箱根ターンパイク下の駐車場で2台と待ち合わせた。スナッパー・ロック・ブルーという夜の街でも映えそうな色のM5コンペは、芸能人オーラのようなものを纏っているように見えた。ブラックアウトされたグリルやスポークが細くてブレンボの8ポットキャリパーが丸見えになるホイールも見るからに値が張りそう。
「M550iは山道はもちろん、1日500km越えのロングドライブでも楽々こなせそうだ」
M5コンペが芸能人だとすれば、黒いM550iは芸能事務所の人、くらいの控えめな感じに見えた。普通の5シリーズと比べたらこれでもずいぶんと押し出しが強いはずだが、ステージ衣装のまま来てしまった感の強いM5コンペティションと比べると、陰と陽くらいの違いがある。
最初にドライブしたM550iはしかし、驚くほどの「幅」を見せてくれた。丁寧にスロットルを踏む限りMらしからぬ静粛さで、乗り心地も上々だ。
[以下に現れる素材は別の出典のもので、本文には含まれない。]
(** The indirect block. *)
Lemma bmap_ind_wp bs F s (R : Z -> kstate -> Prop) :
  let x := icache s !!! ip in
  fs_ready [] bs F s -> F <> [] -> (weight sb bs x + 1 < log_limit)%nat ->
  (forall s' bs' F', fs_ready [] bs' F' s' -> iframe ip s s' ->
     grown sb (blk s) (blk s') x (icache s' !!! ip) bs bs' F F' -> R (ind (icache s' !!! ip)) s') ->
  wp (if ind x =? 0 then
        let* addr := balloc ROOTDEV in
        seti ip (fun x => set_i_addrs (<[ndirect := addr]> (i_addrs x)) x) ;;;
        ret addr
      else ret (ind x)) R s.
Proof.
  intros x Hr HF Hw HR. pose proof Hr as [Ht Esb Hla Hds Hlog Hbm Hav Hip Hok]. fold x in Hok. destruct (ready_bm _ _ _ _ Hr) as [Hds0 Hlen].
  destruct (Z.eqb_spec (ind x) 0) as [Hi|Hi].
  - apply wp_bind. eapply balloc_ready; [exact Hr|done|set_solver|set_solver|cbn; lia|done|]. intros b s1 F1 Hb Hu Hb1 Hr1 HlF Hf1.
    apply wp_bind, wp_modify, wp_ret. rewrite alter_insert. rewrite (ff_ic _ _ Hf1). fold x. pose proof (fo_len _ _ _ _ Hok) as Hal.
    set (x' := set_i_addrs _ x). set (bs1 := absorb b (absorb bm bs)) in *.
    assert (ind x' = b) as Ei by (unfold ind, x'; cbn [i_addrs set_i_addrs]; apply list_lookup_total_insert_eq; lia).
    assert (icache (put_icache (<[ip:=x']> (icache s)) s1) !!! ip = x') as Ex by (cbn [icache put_icache]; by apply list_lookup_total_insert_eq).
    assert (b <> 0) as Hb0 by (pose proof (Hbm b Hb Hu); lia).
    assert (blk s1 b = zero_block) as Ez by (rewrite Hb1; unfold allocated; by rewrite decide_True).
    assert (forall k, 0 <= k < MAXFILE -> fblk (blk s1) x' k = fblk (blk s) x k) as Hfb.
    { intros k Hk. unfold x'. rewrite fblk_put_ind by done. rewrite (Hb1 : pointwise_relation Z eq _ _). by eapply alloc_fblk. }
    assert (forall c, 0 <= c < sb_size sb -> used (blk s bm) c = true -> used (blk s1 bm) c = true) as Hm.
    { intros c. rewrite Hb1. by eapply alloc_mono. }
    assert (file_ok sb ds (blk s1) x') as Hok1.
    { eapply (file_ok_ind _ _ (blk s) _ x); rewrite ?Ei; try done; [by cbn; rewrite length_insert|].
      unfold data_used. rewrite Hb1. by eapply alloc_data_used. }
    rewrite <- Ei at 1. rewrite <- Ex at 1. apply (HR _ bs1 F1).
    + pose proof (ready_inode _ _ _ s1 x' Hr1 Hok1) as H. by rewrite (ff_ic _ _ Hf1) in H.
    + pose proof (iframe_inode s s1 x' Hf1 Hip) as H. by rewrite (ff_ic _ _ Hf1) in H.
    + rewrite Ex. split; try done; rewrite ?Ei; try done.
      * by right.
      * intros c Hc Hu' Hne. change (blk s1 c = blk s c). rewrite Hb1. apply alloc_same; [congruence|done].
      * unfold bs1. rewrite <- Ei. etransitivity; [apply (weight_ind _ _ x)|apply weight_bm]; [by rewrite Ei|by right].
  - apply wp_ret. apply (HR s bs F Hr); [apply fframe_iframe; done|]. split; fold x; try done; [lia|clear; by destruct x|by left].
Qed.

Lemma bmap_wp bn bs F s (R : Z -> kstate -> Prop) :
  let x := icache s !!! ip in
  fs_ready [] bs F s -> 0 <= bn < MAXFILE -> (fblk (blk s) x bn = 0 -> (2 <= length F)%nat) -> (weight sb bs x + 1 < log_limit)%nat ->
  (forall a s' bs' F', fs_ready [] bs' F' s' -> iframe ip s s' ->
     maps sb (if decide (fblk (blk s) x bn = 0) then 2 else 0) bn a (blk s) (blk s') x (icache s' !!! ip) bs bs' F F' -> R a s') ->
  wp (bmap ip bn) R s.
Proof.
  intros x Hr Hbn HF Hw HR. pose proof Hr as [Ht Esb Hla Hds Hlog Hbm Hav Hip Hok]. fold x in Hok. destruct (ready_bm _ _ _ _ Hr) as [Hds0 Hlen].
  pose proof (weight_length sb bs x) as Hwl. pose proof (la_bm _ _ _ Hla) as Hbmr. destruct (decide (fblk (blk s) x bn = 0)) as [Ha|Ha].
  2: { eapply bmap_old_wp; [exact Ht|exact Hla|done|done|unfold log_limit in Hw; change nbuf with 30%nat; lia|done|]. fold x.
    intros s1 Ht1 Hf1 Hb1. apply (HR _ s1 bs F).
    - eapply ready_frame; [exact Hr|done|done|by rewrite Hb1|]. by rewrite (Hb1 : pointwise_relation Z eq _ _).
    - by apply fframe_iframe.
    - rewrite (ff_ic _ _ Hf1). by apply maps_refl. }
  specialize (HF Ha). assert (F <> []) as HF0 by (intros ->; cbn in HF; lia). destruct (decide (bn < NDIRECT)) as [Hd|Hd].
  - eapply bmap_direct_wp; [exact Hr|done|lia|done|done|]. intros a s' bs' F' Hr' Hf' [M1 M2 Mi M3 M4 M5 M6 M7 M8 M9].
    eapply HR; [exact Hr'|done|]. split; try done. lia.
  - unfold bmap. apply wp_bind, wp_gets. fold x. rewrite (fo_dev _ _ _ _ Hok). rewrite (proj2 (Z.ltb_ge _ _)) by lia. cbv zeta.
    rewrite (proj2 (Z.ltb_lt _ _)) by (unfold MAXFILE in Hbn; lia). apply wp_bind, wp_gets. fold x. change (i_addrs x !!! ndirect) with (ind x).
    apply wp_bind. eapply bmap_ind_wp; [exact Hr|done|done|]. intros s1 bs1 F1 Hr1 Hf1 Hg. fold x in Hg.
    pose proof (gr_weight _ _ _ _ _ _ _ _ _ Hg) as Gw. pose proof (gr_free _ _ _ _ _ _ _ _ _ Hg) as Gf.
    eapply (bmap_entry_wp bn bs1 F1 s1); [done|by intros ->; cbn in Gf; lia|lia|by apply Hg|lia|].
    intros a s2 bs2 F2 Hr2 Hf2 Hm. apply (HR a s2 bs2 F2); [done| |].
    + transitivity s1; [done|]. apply fframe_iframe; [done|]. by apply Hr1.
    + rewrite (ff_ic _ _ Hf2). eapply grown_maps; [exact Hg|exact Hm|done| |done|done|lia]. rewrite <- (ff_ic _ _ Hf2). by apply Hr2.
Qed.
一方ラグジュアリーなだけでなく速さも一線級で、530psを全開放すれば「公道でこれ以上の速さはいらない」と思えるだけの強烈な加速やボディサイズを感じさせない正確なドライバビリティが味わえた。M550iは山道はもちろん、1日500km越えのロングドライブでも楽々こなせそうだ。
「M5は壮大なワインディングや大きめのサーキットに的を絞ったクルマ」
ところが芸能人の方は、まったくケタが違った。「M5は5シリーズじゃなくてMなの、エム!」という冒頭のヤジは、いいところを突いている。ステアリング上の赤いMボタンでドMなドライビングモードを選ぶまでもなく、M5コンペは十分過激な走りを見せてくれた。図抜けたピークパワーや電制のアシ、4駆やデフのセッティング等々、M5コンペの走りを支配していそうなギミックは数多ある。だがその起点となっているのはフロントタイヤであるように思えた。M550iの245幅に対しM5コンペのそれは275もある。ある程度攻めていくと常識的なアンダーステアが顔を出しはじめるM550iとは対照的に、M5コンペは微塵もアンダーを感じさせない。ステアリングを切っただけ強引なくらいにハナが入り、すぐに「これは公道で試せるレベルじゃない」という結論に達したのである。
ともあれ強烈なフロントタイヤのグリップがあるからこそ、コーナーで積極的にスロットルペダルが踏める。すると賢いデフがギュッと効き、さらにスロットルが踏めてしまうという真正M特有のコーナリングの連鎖が確立されているのである。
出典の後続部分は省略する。